Das Crigler-Najjar-Syndrom Typ 2 verläuft nicht so zerstörerisch. Ein Kernikterus ist selten, die störende Symptomatik eines Ikterus mit Gelbfärbung der Haut und ausgiebigem Juckreiz können die Lebensqualität jedoch stark einschränken.
Therapie
Die Therapie richtet sich nach Typ und Schweregrad der Erkrankung. Insbesondere bei einem CN-I ist die schnelle Einleitung einer Therapie äußerst wichtig. Phenobarbital, als hepatischer Enzyminduktor, kann den Bilirubinspiegel senken, ist aber nicht zur Langzeittherapie geeignet. Als kausale Therapie kommen eine Lebertransplantation oder eventuell eine Hepatozytentransplantation in Frage.
Therapie des Typ I
Die konservative Therapie des Crigler-Najjar-Syndrom Typ 1 stützt sich auf drei Säulen:
- konsequente tägliche Phototherapie mit Blaulicht (dadurch wird Bilirubin wasserlöslich)
- Gabe von Zinn-Protoporphyrin IX, einem Hemmer der Hämoxygenase, welche Häm zu Eisen, Biliverdin und Kohlenstoffmonoxid abbaut[2]
- Gabe von Calciumcarbonat und Calciumphosphat (steigert die Sekretion von unkonjugiertem Bilirubin in den Darm).
Durch diese Therapie kann die Lebenserwartung verlängert und das Eintreten neurologischer Komplikationen verzögert werden.

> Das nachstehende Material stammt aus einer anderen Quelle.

(** C3: lifecycle safety under every failure pattern. Any sequence of watchdog kills, evictions,
    parks and liveness destroys, with any store or VM call failing at any point, runs to completion
    without blocking, leaves every app lock free, keeps the ledger consistent and never adds a
    reservation, and never leaves a VM that was not there before. Every single write it commits to
    the instances table leaves each row's state or moves it along one edge of the state machine, and
    none creates, deletes or re-homes a row. *)
Theorem lifecycle_safe ops w :
  Ledger.inv (led w) → locked w = ∅ → Store.keyed (rows w) →
  ∃ w', for_each ops run_lifecycle w = Some (tt, w') ∧ keeps ∅ w w'.
Proof.
  intros Hi Hl Hkey. assert (keeps ∅ w w) as Hk by (rewrite <- Hl; by apply keeps_refl).
  destruct (wp_run _ _ _ (keeps_lifecycles ops w w Hk Hkey)) as ([] & w' & -> & Hk'). by exists w'.
Qed.

(** ** What each operation achieves when no call fails *)

Lemma run_fault w : faults w = [] → fault w = Some (false, w).
Proof. intros E. unfold fault. by rewrite E. Qed.

(** A legal transition without store errors. *)
Lemma run_transition id app to kind reason ins w :
  faults w = [] → rows w !! id = Some ins → edge (Store.IState ins) to → Store.IState ins ≠ to →
  ∃ w', transitionWithKind id app to kind reason w = Some (tt, w') ∧
        rows w' = <[id := if is_terminal to
                          then Store.set_terminal (clock w) (Store.set_state to ins)
                          else Store.set_state to ins]> (rows w) ∧
        led w' = led w ∧ locked w' = locked w ∧ vms w' = vms w ∧ faults w' = [] ∧
        clock w' = clock w.
Proof.
  intros Hf Hr He Hne. inversion He as [f t Hc]; subst. unfold transitionWithKind, loadInstance, store_write, bind, ret, reads.
  rewrite (run_fault w Hf). unfold Store.InstanceByID. rewrite Hr.
  unfold State_eqb. rewrite bool_decide_eq_false_2 by done. rewrite Hc. simpl.
  rewrite (run_fault w Hf).
  unfold Store.UpdateInstanceStateToTerminal, Store.UpdateInstanceState. rewrite Hr.
  destruct (is_terminal to); simpl; unfold fault; simpl; rewrite Hf; simpl;
    eexists; split_and!; try reflexivity; done.
Qed.

Lemma run_bind {A B} (m : M A) (f : A → M B) w a w' :
  m w = Some (a, w') → bind m f w = f a w'.
Proof. intros E. unfold bind. by rewrite E. Qed.

Lemma run_loadInstance id w :
  faults w = [] → loadInstance id w = Some (rows w !! id, w).
Proof. intros Hf. unfold loadInstance. by rewrite (run_bind _ _ _ _ _ (run_fault w Hf)). Qed.

Lemma run_timedDestroy node id w :
  faults w = [] →
  timedDestroy node id w = Some (true, set_vms (vms w ∖ {[(nodeForRoute node, id)]}) w).
Proof. intros Hf. unfold timedDestroy. by rewrite (run_bind _ _ _ _ _ (run_fault w Hf)). Qed.

(** The row after a watchdog kill at time [t]. *)
Definition killed (t : Time) (reason : StuckReason) (ins : Store.Instance) : Store.Instance :=
  let to := terminalStateForReason reason in
  if is_terminal to then Store.set_terminal t (Store.set_state to ins) else Store.set_state to ins.

Definition known (reason : StuckReason) : Prop := ∀ s, reason ≠ StuckOther s.

Lemma killed_edge reason ins :
  known reason → Store.IState ins = expectedStateForReason reason →
  edge (Store.IState ins) (terminalStateForReason reason) ∧
  Store.IState ins ≠ terminalStateForReason reason.
Proof.
  intros Hk ->. destruct reason as [| | |s]; [..|by destruct (Hk s)]; split; try done;
    by constructor; vm_compute.
Qed.
Lemma sample_ready override :
  ready (env := sample_env override [] []) EmptyString "app" Lifecycle.sample_app "pro" sample_limits
    (sample_dep override) sample_placement (empty_world Ledger.NewNodeLedger []).
Proof.
  constructor; [apply Ledger.NewNodeLedger_ok|reflexivity|done|apply not_elem_of_empty|reflexivity..
    |split; [reflexivity|apply not_elem_of_empty]|done|vm_compute; reflexivity
    |vm_compute; reflexivity|apply sample_data_ok|vm_compute; reflexivity].
Qed.

Lemma wake_succeeds_witness :
  let w := empty_world Ledger.NewNodeLedger [] in
  ∃ res w', admitAndDispatch (env := sample_env ∅ [] []) EmptyString "app" true w
            = Some (inr res, w') ∧ InstanceID res = "i9"%string ∧ locked w' = ∅.
Proof.
  intros w.
  destruct (wake_succeeds (env := sample_env ∅ [] []) EmptyString "app" true Lifecycle.sample_app
    "pro" sample_limits (sample_dep ∅) sample_placement [("DB_URL", "c1")]%string w)
    as (res & w' & E & Hid & _ & _ & _ & _ & _ & _ & _ & _ & _ & Hl).
  - apply sample_ready.
  - vm_compute. reflexivity.
  - exists res, w'. exact (conj E (conj Hid Hl)).
Defined.

Lemma sealed_env_error_wedges_app_witness :
  let ov : gmap string string := {["API_KEY" := "secret:API_KEY"]}%string in
  let w := empty_world Ledger.NewNodeLedger [] in
  ∃ w', admitAndDispatch (env := sample_env ov [] []) EmptyString "app" true w
        = Some (inl (ErrSealedEnv ["API_KEY"%string]), w') ∧
        app_blocked (env := sample_env ov [] []) "app" w'.
Proof.
  intros ov w.
  destruct (sealed_env_error_wedges_app (env := sample_env ov [] []) EmptyString "app" true
    Lifecycle.sample_app "pro" sample_limits (sample_dep ov) sample_placement ["API_KEY"%string] w)
    as (w' & E & Hb & _).
  - apply sample_ready.
  - vm_compute. reflexivity.
  - exists w'. exact (conj E Hb).
Defined.

(** The app is at its concurrency cap when the floor asks for one more. *)
Lemma floor_refusal_wedges_app_witness :
  let w := empty_world (Ledger.Admit Ledger.NewNodeLedger (Ledger.sample_request "i1" "n1")).1 [] in
  ∃ w', admitAndDispatchForDeployment (env := sample_env ∅ [] []) EmptyString "app" "dep" true w
        = Some (inr at_capacity, w') ∧
        app_blocked (env := sample_env ∅ [] []) "app" w'.
Proof.
  intros w.
  destruct (floor_refusal_wedges_app (env := sample_env ∅ [] []) EmptyString "app" "dep"
    Lifecycle.sample_app "pro" sample_limits (sample_dep ∅) (sample_dep ∅) sample_placement
    (Ledger.ErrPlanLimitConcurrency 5 1) w) as (w' & E & Hb & _);
    try apply not_elem_of_empty; try reflexivity; [vm_compute; reflexivity..|].
  exists w'. exact (conj E Hb).
Defined.

Lemma gate_agrees_with_ledger_witness :
  let l := (Ledger.Admit Ledger.NewNodeLedger (Ledger.sample_request "i1" "n1")).1 in
  (admitGate 0 l None Lifecycle.sample_app limitsFree).1.1 = wakeRejectAtCap.
Proof.
  intros l.
  apply (gate_agrees_with_ledger 0 l None Lifecycle.sample_app limitsFree
           (Ledger.sample_request "i2" "n1")); try done.
  eexists _, _. by vm_compute.
Defined.

Definition cooling_app : App :=
  mkApp "app" "acct" 128 1 false false 0 (Some (0, 60)) (Some (10 * Second)) false 0 0.

Lemma cooldown_hint_rounds_down_witness :
  isOnScaleOutCooldown (69 * Second + 500 * Millisecond) cooling_app 1 = true ∧
  cooldownSRemaining cooling_app (69 * Second + 500 * Millisecond) = 0.
Proof.
  split; [by vm_compute|].
  apply (cooldown_hint_rounds_down cooling_app (69 * Second + 500 * Millisecond) 1 (10 * Second) 0 60);
    by vm_compute.
Defined.

Lemma sealed_env_exact_witness :
  let ov : gmap string string := {["DB_URL" := "secret:DB_URL"]}%string in
  let rows := [("DB_URL", "c1"); ("OTHER", "c2")]%string in
  NoDup rows.*1 ∧ (("OTHER", "c2")%string ∉ [("DB_URL", "c1")]%string) ∧
  loadSealedEnvFor (Some rows) ov = inr [("DB_URL", "c1")]%string.
Proof.
  intros ov rows. assert (NoDup rows.*1) as Hnd by (by apply (bool_decide_unpack _); vm_compute).
  destruct (sealed_env_exact rows ov Hnd) as [_ H].
  assert (loadSealedEnvFor (Some rows) ov = inr [("DB_URL", "c1")]%string) as E by by vm_compute.
  specialize (H ltac:(done)). rewrite E in H. destruct H as [_ H].
  split_and!; [done| |done]. intros [[v Hv] _]%H. by vm_compute in Hv.
Defined.
End Wake.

Eine weitere Therapieoption, die Lebertransplantation, ist möglichst frühzeitig anzustreben. In der experimentellen Phase befindet sich die allogene Transplantation von Leberzellen.
Therapie des Typ II
Die Therapie des Typ II erfolgt durch die einmal tägliche Gabe von Phenobarbital. Durch die Induktion der enzymatischen Aktivität kann die Bilirubinkonzentration im Blutplasma auf unbedenkliche Werte gesenkt werden.
Siehe auch
Einzelnachweise
- Herold, Gerd: Innere Medizin - Eine vorlesungsorientierte Darstellung. Herold Verlag, Köln 2013. S. 518
- G. S. Drummond, A. Kappas: Prevention of neonatal hyperbilirubinemia by tin protoporphyrin IX, a potent competitive inhibitor of heme oxidation. In: Proceedings of the National Academy of Sciences. Band 78, Nr. 10, 1. Oktober 1981, ISSN 0027-8424, S. 6466–6470, doi:10.1073/pnas.78.10.6466, PMID 6947237, PMC 349060 (freier Volltext).